Actor Jesuíta Barbosa, on the air in Pantanal, even if he wears ripped jeans and a t-shirt, suggests that with him the genre of his clothing is difficult to determine, since there is always a detail to remove the banality of the scene. If the likelihood of being bullied or canceled over a high-heeled shoe is now slim, defying social norms is nothing new. Gender-fluid fashion has been around for thousands of years, and many things considered “girl” were worn by “boys” in other times, such as heels, popularized by French kings, and outlined makeup worn by men in ancient Egypt.

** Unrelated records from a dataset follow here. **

(** * pgs_gen: PG-Schema to Cypher generator (src/pgs_gen.py)

    A shallow embedding of the parser, the count reader and the two statement
    generators, followed by the properties proved about them.

    Modelling conventions.
    - A Python [str] is a [string]; a character is a code point below 256 and
      is classified as Python classifies U+0000..U+00FF.
    - A Python [int] is a [Z].
    - [nodes_dict] and [prop_assignments] are iterated, so they are kept as
      insertion-ordered association lists; [counts_map] and [node_ids] are
      only looked up by key and are [gmap]s.
    - An operation that can raise in Python returns a [result]; the program's
      functions live in the corresponding monads.
    - The process-wide random source is an explicit state [rng]: an arbitrary
      infinite sequence of raw draws and a cursor into it.  Every theorem is
      stated for all sequences. *)

From Stdlib Require Import ZArith Lia Ascii String.
From stdpp Require Import gmap strings list pretty.


(** ** Exceptions and the two monads *)

Inductive exn : Type := IndexError | KeyError | ValueError.

Inductive result (A : Type) : Type :=
| Ok (a : A)
| Raise (e : exn).
Arguments Ok {A} a.
Arguments Raise {A} e.

#[global] Instance result_ret : MRet result := fun _ a => Ok a.
#[global] Instance result_bind : MBind result := fun _ _ f m =>
  match m with
  | Ok a => f a
  | Raise e => Raise e
  end.

(** The random source: [draws] is the whole sequence, [pos] the cursor. *)
Record rng : Type := Rng { draws : nat -> nat; pos : nat }.

Definition Gen (A : Type) : Type := rng -> result (A * rng).

#[global] Instance Gen_ret : MRet Gen := fun _ a r => Ok (a, r).
#[global] Instance Gen_bind : MBind Gen := fun _ _ f m r =>
  match m r with
  | Ok (a, r') => f a r'
  | Raise e => Raise e
  end.
(** With enough fuel the depth loop runs to completion: full steps
    while they stay above the target, then the target itself. *)
Lemma step_down_loop_shape (fuel : nat) : forall z step target,
  0 < step -> (0 < fuel)%nat -> z - target <= count fuel * step ->
  exists init,
    step_down_loop fuel z step target = init ++ [target]
    /\ Forall2 Qeq init (map (level z step) (seq 0 (List.length init)))
    /\ Forall (fun p => target < p) init
    /\ (forall k, (k < List.length init)%nat -> target < level z step k)
    /\ level z step (List.length init) <= target.
Proof.
  induction fuel as [|f IH]; intros z step target Hstep Hfuel Hspan; [lia|].
  cbn [step_down_loop]. cbv zeta.
  destruct (Qle_bool (z - step) target) eqn:E.
  - apply Qle_bool_iff in E. exists []. cbn. repeat apply conj.
    + reflexivity.
    + constructor.
    + constructor.
    + intros k Hk; lia.
    + unfold level. rewrite count_S, count_0. lra.
  - apply Qle_bool_false in E.
    assert (Hf : (0 < f)%nat).
    { destruct f; [|lia]. exfalso. rewrite count_S, count_0 in Hspan. lra. }
    destruct (IH (z - step) step target Hstep Hf)
      as (init & Heq & Hlv & Hall & Habove & Hend).
    { rewrite count_S in Hspan. lra. }
    exists ((z - step) :: init). rewrite Heq. cbn [List.length seq map app].
    repeat apply conj.
    + reflexivity.
    + constructor.
      * unfold level. rewrite count_S, count_0. ring.
      * rewrite <- seq_shift, map_map.
        apply Forall2_Qeq_map with (f := level (z - step) step); [|exact Hlv].
        intros k. apply level_shift.
    + now constructor.
    + intros [|k] Hk.
      * unfold level. rewrite count_S, count_0. lra.
      * rewrite <- level_shift. apply Habove. lia.
    + rewrite <- level_shift. exact Hend.
Qed.

Lemma ceiling_unique (x : Q) (m : Z) :
  inject_Z (m - 1) < x -> x <= inject_Z m -> Qceiling x = m.
Proof.
  intros Hlo Hhi.
  pose proof (Qle_ceiling x) as Hc1. pose proof (Qceiling_lt x) as Hc2.
  assert (H1 : (Qceiling x - 1 < m)%Z)
    by (rewrite Zlt_Qlt; eapply Qlt_le_trans; eassumption).
  assert (H2 : (m - 1 < Qceiling x)%Z)
    by (rewrite Zlt_Qlt; eapply Qlt_le_trans; eassumption).
  lia.
Qed.

Lemma fuel_suffices (span step : Q) :
  0 < step -> span <= count (loop_fuel span step) * step.
Proof.
  intros Hstep. unfold loop_fuel.
  assert (Hc : span / step <= count (S (Z.to_nat (Qceiling (span / step))))).
  { eapply Qle_trans; [apply Qle_ceiling|].
    unfold count. rewrite <- Zle_Qle. lia. }
  apply Qmult_le_compat_r with (z := step) in Hc; [|now apply Qlt_le_weak].
  eapply Qle_trans; [|exact Hc].
  apply Qle_lteq. right. field. intros H. rewrite H in Hstep. discriminate.
Qed.

(** The Z levels of an operation with a positive step: how many there
    are, where they lie, and that the last one is the target. *)
Lemma depth_passes_stepped (z step target : Q) :
  0 < step ->
  exists init,
    depth_passes z target step = init ++ [target]
    /\ Forall2 Qeq init (map (level z step) (seq 0 (List.length init)))
    /\ Forall (fun p => target < p) init
    /\ level z step (List.length init) <= target
    /\ List.length (depth_passes z target step)
       = Z.to_nat (Z.max 1 (Qceiling ((z - target) / step))).
Proof.
  intros Hstep. unfold depth_passes.
  destruct (Qlt_bool 0 step) eqn:E; [|apply Qlt_bool_false in E; lra].
  destruct (step_down_loop_shape (loop_fuel (z - target) step) z step target Hstep)
    as (init & Heq & Hlv & Hall & Habove & Hend).
  { unfold loop_fuel; lia. }
  { now apply fuel_suffices. }
  exists init. rewrite Heq. repeat apply conj; try assumption; try reflexivity.
  rewrite length_app. cbn [List.length]. rewrite Nat.add_1_r.
  assert (Hhi : (z - target) / step <= count (S (List.length init))).
  { apply Qle_shift_div_r; [exact Hstep|]. unfold level in Hend. lra. }
  destruct (List.length init) as [|n] eqn:En.
  - assert (Hc : (Qceiling ((z - target) / step) - 1 < 1)%Z).
    { rewrite Zlt_Qlt. eapply Qlt_le_trans; [apply Qceiling_lt|exact Hhi]. }
    rewrite Z.max_l by lia. reflexivity.
  - assert (Hlo : count (S n) < (z - target) / step).
    { apply Qlt_shift_div_l; [exact Hstep|].
      specialize (Habove n (Nat.lt_succ_diag_r n)). unfold level in Habove. lra. }
    rewrite (ceiling_unique ((z - target) / step) (Z.of_nat (S (S n)))).
    + rewrite Z.max_r by lia. now rewrite Nat2Z.id.
    + replace (Z.of_nat (S (S n)) - 1)%Z with (Z.of_nat (S n)) by lia. exact Hlo.
    + exact Hhi.
Qed.

(** Without a positive step there is a single pass to the target. *)
Lemma depth_passes_single (z step target : Q) :
  step <= 0 -> depth_passes z target step = [target].
Proof.
  intros Hstep. unfold depth_passes.
  now destruct (Qlt_bool 0 step) eqn:E; [apply Qlt_bool_true in E; lra|].
Qed.

(** In either case the passes end on the target, which none of the
    earlier ones reaches. *)
Lemma depth_passes_end (z step target : Q) :
  exists init,
    depth_passes z target step = init ++ [target] /\ Forall (fun p => target < p) init.
Proof.
  destruct (Qlt_le_dec 0 step) as [Hpos|Hnon].
  - destruct (depth_passes_stepped z step target Hpos) as (init & H1 & _ & H3 & _).
    now exists init.
  - exists []. split; [now apply depth_passes_single | constructor].
Qed.

End DepthLoop.

Section Blocks.
Import Compiler.
Local Open Scope list_scope.
Local Open Scope Q_scope.

Lemma plunges_app a b : plunges (a ++ b) = plunges a ++ plunges b.
Proof. apply flat_map_app. Qed.

Lemma xy_points_app a b : xy_points (a ++ b) = xy_points a ++ xy_points b.
Proof. apply flat_map_app. Qed.

Lemma tool_block_plunges prev op : plunges (tool_block prev op) = [].
Proof.
  unfold tool_block. destruct prev as [p|]; [destruct (same_tool p op)|]; reflexivity.
Qed.

Lemma tool_block_xy prev op : xy_points (tool_block prev op) = [].
Proof.
  unfold tool_block. destruct prev as [p|]; [destruct (same_tool p op)|]; reflexivity.
Qed.

(** Around the motion of its kind a block only moves in Z, rapidly. *)
Lemma block_plunges st prev op :
  plunges (operation_block st prev op) = plunges (body st op).
Proof.
  unfold operation_block.
  rewrite plunges_app, tool_block_plunges.
  change (RapidZ (safe_z st op) :: body st op ++ [RapidZ (safe_z st op)])
    with ([RapidZ (safe_z st op)] ++ body st op ++ [RapidZ (safe_z st op)]).
  rewrite !plunges_app. cbn. now rewrite app_nil_r.
Qed.

Lemma block_xy st prev op :
  xy_points (operation_block st prev op) = xy_points (body st op).
Proof.
  unfold operation_block.
  rewrite xy_points_app, tool_block_xy.
  change (RapidZ (safe_z st op) :: body st op ++ [RapidZ (safe_z st op)])
    with ([RapidZ (safe_z st op)] ++ body st op ++ [RapidZ (safe_z st op)]).
  rewrite !xy_points_app. cbn. now rewrite app_nil_r.
Qed.

Lemma peck_lines_plunges (ds : list Q) :
  plunges (flat_map (fun d => [LinearZ d; RapidZ (d + CHIP_RETRACT)]) ds) = ds.
Proof. induction ds as [|d ds IH]; cbn; [reflexivity | now f_equal]. Qed.

(** The plunges of a drill block. *)
Lemma drill_plunges st prev op :
  OperationParams.type op = MachineOperationType.DRILL ->
  plunges (operation_block st prev op)
  = if Qlt_bool 0 (OperationParams.step_down op)
    then peck_depths op else [OperationParams.z_depth op].
Proof.
  intros Hk. rewrite block_plunges. unfold body. rewrite Hk. unfold drill_body.
  change (plunges (?a :: ?b :: ?r)) with (plunges r).
  destruct (Qlt_bool 0 (OperationParams.step_down op)); [apply peck_lines_plunges|reflexivity].
Qed.

End Blocks.
(** * dumbrss: feed aggregation into one static page

    A shallow embedding of [dumbrss.py].  Python [str] values are modelled
    as [string], read as the UTF-8 bytes of the text; [None] is the [None]
    of an [option].  Exceptions are a [result]; the parts of the run that
    print or touch files thread a [State]. *)

From Stdlib Require Import ZArith Lia Ascii String.
From stdpp Require Import gmap strings list.

Local Open Scope Z_scope.

(** ** Python string operations *)

Module Py.

Definition LF : ascii := "010"%char.
Definition CR : ascii := "013"%char.

(** The one-byte line boundaries of [str.splitlines]:
    LF, CR, VT, FF, FS, GS and RS. *)
Definition is_linebreak (c : ascii) : bool :=
  existsb (Ascii.eqb c)
    [LF; CR; "011"%char; "012"%char; "028"%char; "029"%char; "030"%char].

(** CR LF, and U+0085 (bytes C2 85). *)
Definition boundary2 (c c2 : ascii) : bool :=
  (Ascii.eqb c CR && Ascii.eqb c2 LF)
  || (Ascii.eqb c "194"%char && Ascii.eqb c2 "133"%char).

(** U+2028 and U+2029 (bytes E2 80 A8 and E2 80 A9). *)
Definition boundary3 (c c2 c3 : ascii) : bool :=
  Ascii.eqb c "226"%char && Ascii.eqb c2 "128"%char
  && (Ascii.eqb c3 "168"%char || Ascii.eqb c3 "169"%char).

(** [eol s] is what follows the line boundary [s] starts with, if any. *)
Definition eol (s : string) : option string :=
  match s with
  | EmptyString => None
  | String c s1 =>
      let single := if is_linebreak c then Some s1 else None in
      match s1 with
      | String c2 s2 =>
          if boundary2 c c2 then Some s2
          else match s2 with
               | String c3 s3 => if boundary3 c c2 c3 then Some s3 else single
               | EmptyString => single
               end
      | EmptyString => single
      end
  end.

(** Put [c] in front of the first line of [ls]. *)
Definition push (c : ascii) (ls : list string) : list string :=
  match ls with
  | [] => [String c EmptyString]
  | l :: ls' => String c l :: ls'
  end.
(** * Fiscal-period resolution of SEC EDGAR company facts

    A shallow embedding of [step2.py] ([extract_metric],
    [display_net_income]) and of the tabulation part of [step3.py]
    ([combine_metrics], [display_summary]), with the properties of the
    specification stated over it.

    Conventions of the embedding.
    - A filing is the JSON object of the SEC API.  Each key the code reads
      is an optional field: [None] stands for an absent key, so that
      [filing['k']] on [None] is Python's [KeyError].
    - Exceptions are values of [exn]; a computation that may raise lives in
      the error monad [result].
    - The value of a filing is the number of the JSON document, a rational.
      [display_net_income] computes on it as Python does, with ints and
      binary64 floats.  The cells of the [pandas] frames hold the values
      themselves, which is what [pandas] does for values a float64 holds
      exactly ([exact_in_float64]).
    - [datetime.strptime(_, '%Y-%m-%d')] and the [datetime] arithmetic used
      by the code are modelled in [Module Datetime], on ASCII strings. *)

From Stdlib Require Import ZArith QArith Qabs Qpower String Ascii List Lia Lqa.
From stdpp Require Import gmap strings list sorting pretty.

Local Open Scope Z_scope.

(** ** Exceptions and the error monad *)

Inductive exn : Type :=
  | KeyError (key : string)      (* [d[key]] on a dict without [key] *)
  | ValueError (msg : string)    (* [strptime]: the rejected text; [max]: its message *)
  | IndexError                   (* [l[0]] on an empty list *)
  | OverflowError                (* an int or a quotient too large for a float *)
  | ZeroDivisionError.           (* a division by zero *)

Inductive result (A : Type) : Type :=
  | Ok (a : A)
  | Raise (e : exn).
Arguments Ok {A} a.
Arguments Raise {A} e.

Definition result_bind {A B} (f : A -> result B) (m : result A) : result B :=
  match m with
  | Ok a => f a
  | Raise e => Raise e
  end.

#[global] Instance result_mbind : MBind result := @result_bind.
#[global] Instance result_mret : MRet result := @Ok.

(** [d[key]]: the value under [key], or [KeyError key]. *)
Definition getitem {A} (key : string) (o : option A) : result A :=
  match o with
  | Some a => Ok a
  | None => Raise (KeyError key)
  end.

(** ** Dates: [datetime.strptime(s, '%Y-%m-%d')], [.year], [(e - s).days] *)

Module Datetime.

Record datetime : Type := mk_datetime { year : Z; month : Z; day : Z }.

Definition is_leap (y : Z) : bool :=
  (y mod 4 =? 0) && (negb (y mod 100 =? 0) || (y mod 400 =? 0)).

Definition days_in_month (y m : Z) : Z :=
  if m =? 2 then (if is_leap y then 29 else 28)
  else if (m =? 4) || (m =? 6) || (m =? 9) || (m =? 11) then 30
  else 31.

(** Number of days before January 1st of year [y]. *)
Definition days_before_year (y : Z) : Z :=
  let y' := y - 1 in y' * 365 + y' / 4 - y' / 100 + y' / 400.

(** Number of days in year [y] before the first of month [m]. *)
Definition days_before_month (y m : Z) : Z :=
  nth (Z.to_nat m) [-1; 0; 31; 59; 90; 120; 151; 181; 212; 243; 273; 304; 334] 0
  + (if (2 <? m) && is_leap y then 1 else 0).

(** Proleptic Gregorian ordinal, January 1st of year 1 being day 1. *)
Definition toordinal (d : datetime) : Z :=
  days_before_year (year d) + days_before_month (year d) (month d) + day d.

(** [(e - s).days] for two midnights. *)
Definition days_between (s e : datetime) : Z := toordinal e - toordinal s.

Definition digit (c : ascii) : option Z :=
  let n := Z.of_N (N_of_ascii c) in
  if (48 <=? n) && (n <=? 57) then Some (n - 48) else None.

(** A regular-expression alternative consumes a prefix of the input and
    yields the number read and the rest. *)
Definition matcher : Type := list ascii -> option (Z * list ascii).

(** Two characters [a b] with [a] accepted by [pa] and [b] by [pb]. *)
Definition two (pa pb : Z -> bool) : matcher := fun l =>
  match l with
  | a :: b :: r =>
      match digit a, digit b with
      | Some x, Some y => if pa x && pb y then Some (10 * x + y, r) else None
      | _, _ => None
      end
  | _ => None
  end.

(** One digit accepted by [p]. *)
Definition one (p : Z -> bool) : matcher := fun l =>
  match l with
  | a :: r =>
      match digit a with
      | Some x => if p x then Some (x, r) else None
      | None => None
      end
  | _ => None
  end.

(** A space followed by one digit accepted by [p]. *)
Definition space_one (p : Z -> bool) : matcher := fun l =>
  match l with
  | " "%char :: r => one p r
  | _ => None
  end.

Definition between (lo hi x : Z) : bool := (lo <=? x) && (x <=? hi).

(** [%Y] is [\d\d\d\d]. *)
Definition year_re : matcher := fun l =>
  match l with
  | a :: b :: c :: d :: r =>
      match digit a, digit b, digit c, digit d with
      | Some x, Some y, Some z, Some w =>
          Some (1000 * x + 100 * y + 10 * z + w, r)
      | _, _, _, _ => None
      end
  | _ => None
  end.

(** [%m] is [1[0-2]|0[1-9]|[1-9]], alternatives in this order. *)
Definition month_re : list matcher :=
  [ two (Z.eqb 1) (between 0 2); two (Z.eqb 0) (between 1 9); one (between 1 9) ].

(** [%d] is [3[01]|[12]\d|0[1-9]|[1-9]| [1-9]], alternatives in this order. *)
Definition day_re : list matcher :=
  [ two (Z.eqb 3) (between 0 1); two (between 1 2) (between 0 9);
    two (Z.eqb 0) (between 1 9); one (between 1 9); space_one (between 1 9) ].

Definition dash : list ascii -> option (list ascii) := fun l =>
  match l with
  | "-"%char :: r => Some r
  | _ => None
  end.

(** All the ways an alternation matches a prefix, in backtracking order. *)
Definition alternatives (alts : list matcher) (l : list ascii)
  : list (Z * list ascii) :=
  omap (fun m => m l) alts.

(** The first match of [%Y-%m-%d] at the start of [l], in the order a
    backtracking matcher finds it: the fields read and the unconverted
    remainder. *)
Definition re_match (l : list ascii) : option (Z * Z * Z * list ascii) :=
  match year_re l with
  | Some (y, r1) =>
      match dash r1 with
      | Some r2 =>
          head
            (mo ← alternatives month_re r2;
             match dash mo.2 with
             | Some r3 =>
                 da ← alternatives day_re r3;
                 [(y, mo.1, da.1, da.2)]
             | None => []
             end)
      | None => None
      end
  | None => None
  end.

(** [datetime.strptime(s, '%Y-%m-%d')]: [ValueError] when the format does
    not match, when data is left unconverted, or when the fields are not
    a date of the calendar (years start at 1). *)
Definition strptime (s : string) : result datetime :=
  match re_match (list_ascii_of_string s) with
  | Some (y, m, d, []) =>
      if (1 <=? y) && (d <=? days_in_month y m)
      then Ok (mk_datetime y m d)
      else Raise (ValueError s)
  | _ => Raise (ValueError s)
  end.

End Datetime.

(** ** Stable sorting

    [list.sort] and [sorted] are stable: elements that compare equal keep
    their order.  Insertion from the right, where an element goes in front
    of the first element it does not exceed, is stable too, and a stable
    sort has one possible result. *)

Section StableSort.
Context {A : Type} (leb : A -> A -> bool).

Fixpoint stable_insert (x : A) (l : list A) : list A :=
  match l with
  | [] => [x]
  | y :: l' => if leb x y then x :: y :: l' else y :: stable_insert x l'
  end.
(** * Quoridor: the board engine of [Quoridor.py]

    A shallow embedding of the classes [Tile] and [Board] and the proofs of
    the properties stated for them.

    Modelling conventions.
    - Python integers are [Z]; tuples are pairs; [(x, y)] is (column, row).
    - A [Tile] object is created once for every slot of the 9 x 9 grid and is
      never moved, copied or dropped.  A reference to a [Tile] is therefore
      modelled by the slot [(col, row)] the object was created for ([ref]),
      the heap of tiles by the grid itself, and a method that mutates a tile
      through a reference by an update of the grid at that slot.
    - A method that mutates [self] takes the board and returns the new one.
    - Exceptions are explicit: a computation returns [Ok v] or [Raise e]. *)

From stdpp Require Import base numbers option list strings gmap relations.

Open Scope Z_scope.

(* stdpp's solvers clear hypotheses by name and warn when one is gone. *)
Set Warnings "-clear-no-such-hyp".

(** ** Exceptions *)

Inductive exn :=
  | IndexError   (* a list is subscripted outside its range *)
  | TypeError    (* [None] is subscripted *)
  | OutOfFuel.   (* a [while] loop ran for more iterations than the model allots *)

Inductive result (A : Type) :=
  | Ok (a : A)
  | Raise (e : exn).
Arguments Ok {A} a.
Arguments Raise {A} e.

Global Instance result_ret : MRet result := fun A a => Ok a.
Global Instance result_bind : MBind result := fun A B f m =>
  match m with
  | Ok a => f a
  | Raise e => Raise e
  end.

(** [l[i]].  Python lets a negative subscript count from the end of the list;
    here every subscript outside [0 .. len(l) - 1] is reported as
    [IndexError], so that [Ok] certifies at once that no exception is raised
    and that the list is never read outside its slots. *)
Definition getitem {A} (l : list A) (i : Z) : result A :=
  if bool_decide (0 ≤ i) then
    match l !! Z.to_nat i with
    | Some x => Ok x
    | None => Raise IndexError
    end
  else Raise IndexError.

(** A reference to a [Tile]: the slot (column, row) it was created for. *)
Definition ref : Type := Z * Z.

(** What [Board._fair_play] puts into its set [paths_taken]: the player's
    position, a tuple, and [Tile] objects.  [Tile] defines neither [__eq__]
    nor [__hash__], so tiles are compared by identity and a tile is never
    equal to a tuple. *)
Inductive pyobj :=
  | PyTuple (p : Z * Z)
  | PyTile (r : ref).

Global Instance pyobj_eq_dec : EqDecision pyobj.
Proof. solve_decision. Defined.

Global Instance pyobj_countable : Countable pyobj.
Proof.
  refine (inj_countable'
    (fun o => match o with PyTuple p => inl p | PyTile r => inr r end)
    (fun s => match s with inl p => PyTuple p | inr r => PyTile r end) _).
  by intros [].
Defined.

(** The values [Board.place_fence] returns: [True], [False] or a string. *)
Inductive pyret :=
  | PyBool (b : bool)
  | PyStr (s : string).

Global Instance pyret_eq_dec : EqDecision pyret.
Proof. solve_decision. Defined.

(** ** class Tile *)

Module Tile.

Record t := mk {
  _north : option ref;  (* the Tile to the north, None if closed *)
  _south : option ref;
  _east : option ref;
  _west : option ref;
  _has_pawn : Z;        (* 0 for no pawn, 1 for player 1, 2 for player 2 *)
  _board_coord : option (Z * Z)
}.
(** Memory stays bounded while reading: with chunks of at most 4096 bytes
    (the size of the read buffer) an envelope read never leaves more than
    the limit plus one header and one chunk in its buffer, unless it found
    more there, however much the peer sends and whatever the outcome. *)
Theorem read_envelope_buffer_bound timed max_length r :
  bytes_ok (stream_bytes r) -> chunks_upto 4096 (recv r) ->
  Z.of_nat (length (buf (read_envelope timed max_length r).2))
    <= Z.max (Z.of_nat (length (buf r))) (Z.max 0 max_length + 10 + 4096).
Proof.
  unfold read_envelope. remember (length (recv r)) as n eqn:Hn. revert r Hn.
  induction n as [n IH] using lt_wf_ind. intros r -> Hok Hc. rewrite read_loop_unfold.
  destruct (envelope_parser max_length (buf r)) as [[[x k]|]|e] eqn:E.
  - cbn. rewrite length_drop. lia.
  - apply bytes_ok_app in Hok as [Hb Hr]. apply envelope_parser_need in E; [|done].
    unfold mbind, async_bind, abind, fill_more.
    destruct (recv_read timed (recv r)) as [[[[c|]|]| | |] rs] eqn:Er; cbn [snd buf];
      try (cbn; lia).
    assert (length rs < length (recv r))%nat as Hlt by (by eapply recv_read_length).
    assert (recv_bytes (recv r) = c ++ recv_bytes rs /\ (length c <= 4096)%nat /\
      chunks_upto 4096 rs) as (Hbs & Hlc & Hcs).
    { clear -Er Hc. induction (recv r) as [|[] l IHl]; cbn in *; try done.
      - injection Er as -> ->. inv Hc. done.
      - destruct timed; [done|]. inv Hc. eauto. }
    pose proof (IH (length rs) Hlt {| recv := rs; buf := buf r ++ c; stopped := stopped r |}
      eq_refl) as Hi. etransitivity; [apply Hi|].
    + unfold stream_bytes. cbn [recv buf]. rewrite <- app_assoc, <- Hbs.
      by apply bytes_ok_app.
    + done.
    + cbn [buf]. rewrite length_app. lia.
  - cbn. lia.
Qed.
End properties.

Lemma read_envelopes_any_chunking_witness :
  let ms := [(0x1, [7; 8; 9]); (0x4002, [])] in
  let r := @new plain_transport [RData [3]; RData [1; 0; 7; 8]; RElapsed; RData [9; 0; 2]; RData [0x40; 5]] in
  (Forall (message_ok 16) ms /\ stream_bytes r = frames ms ++ [5]) /\
  exists r', read_envelopes false 16 2 r = (Ready (Ok ms), r') /\
    stream_bytes r' = [5] /\ recv_end (recv r') = recv_end (recv r).
Proof.
  intros ms r.
  assert (Forall (message_ok 16) ms) as Hms
    by (repeat constructor; by vm_compute).
  assert (stream_bytes r = frames ms ++ [5]) as Hs by (by vm_compute).
  split; [done|].
  apply (read_envelopes_any_chunking false 16 ms [5] r Hms); [by vm_compute|done|exact Hs].
Defined.

Lemma read_envelope_buffer_bound_witness :
  let r := @new plain_transport [RData [0x80; 0; 0x40]; RData [0; 1; 0]] in
  (bytes_ok (stream_bytes r) /\ chunks_upto 4096 (recv r)) /\
  Z.of_nat (length (buf (read_envelope false 10 r).2)) <= Z.max (Z.of_nat (length (buf r))) (Z.max 0 10 + 10 + 4096).
Proof.
  intros r.
  assert (bytes_ok (stream_bytes r)) as Hok by (repeat constructor; by vm_compute).
  assert (chunks_upto 4096 (recv r)) as Hc by (repeat constructor; apply (bool_decide_unpack _); by vm_compute).
  split; [done|]. by apply (read_envelope_buffer_bound false 10 r).
Defined.
(* ===== verification/MessageCodecs.v ===== *)
(** A codec for concrete runs: the bits of the [Countable] code of a message, one
    per byte.  It obeys the laws of [CborLaws], so a theorem that assumes them of
    CBOR can be applied to it. *)

From S2P Require Import Prelude.
From S2P Require Import ReasonCode.
From S2P Require Import Async.
From S2P Require Import Messages.

(** * The codec *)

Fixpoint pos_bits (p : positive) : list Z :=
  match p with xH => [] | xO p' => 0 :: pos_bits p' | xI p' => 1 :: pos_bits p' end.

Fixpoint bits_pos (bs : list Z) : positive :=
  match bs with
  | [] => xH
  | b :: bs' => if b =? 0 then xO (bits_pos bs') else xI (bits_pos bs')
  end.

Definition countable_cbor `{Countable T} : @Cbor plain_transport T :=
  {| into_writer := fun m => pos_bits (countable.encode m);
     from_reader := fun bs =>
       match countable.decode (bits_pos bs) with Some m => Ok m | None => Err (tt : @DecodeError plain_transport) end |}.

Lemma bits_pos_bits p : bits_pos (pos_bits p) = p.
Proof. induction p; cbn; [by rewrite IHp..|done]. Qed.

Lemma countable_cbor_laws `{Countable T} : @CborLaws plain_transport T countable_cbor.
Proof.
  split.
  - intros m. cbn. by rewrite bits_pos_bits, decode_encode.
  - intros m. cbn. generalize (countable.encode m). induction p; cbn; constructor; try done;
      by vm_compute.
Qed.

In music, David Bowie, Grace Jones and Freddy Mercury are just a few of the artists who launched global trends that are still widely discussed today. British singer Harry Styles brings a continuation of this trendy trajectory in the musical environment. And, as boldness is not restricted to young people, one of the most talked about looks of the month was Brad Pitt’s choice to wear a skirt to the premiere of his newest film. The photo of the star on the red carpet circulated the world, but this is not the first time that one of the men considered one of the most beautiful on the planet, has had this attitude. In 1999, to promote “Fight Club”, a feature that essentially investigates the dangers of masculinity and the obsession with achieving alpha male status, Pitt graced the cover of Rolling Stone magazine wearing a skintight micro dress.
For stylist Theo Alexandre, responsible for Thear Vestuário, this fashion behavior is, in fact, a way of questioning toxic masculinity. “What is male and what is female? This question seems dated. We are living through this period of naturalization and this new generation has brought that a lot”, he explains. For Alexandre, even in more discreet situations it is possible to see men wearing thin fabrics, such as viscose, combined with pink, a color that was rarely used until recently.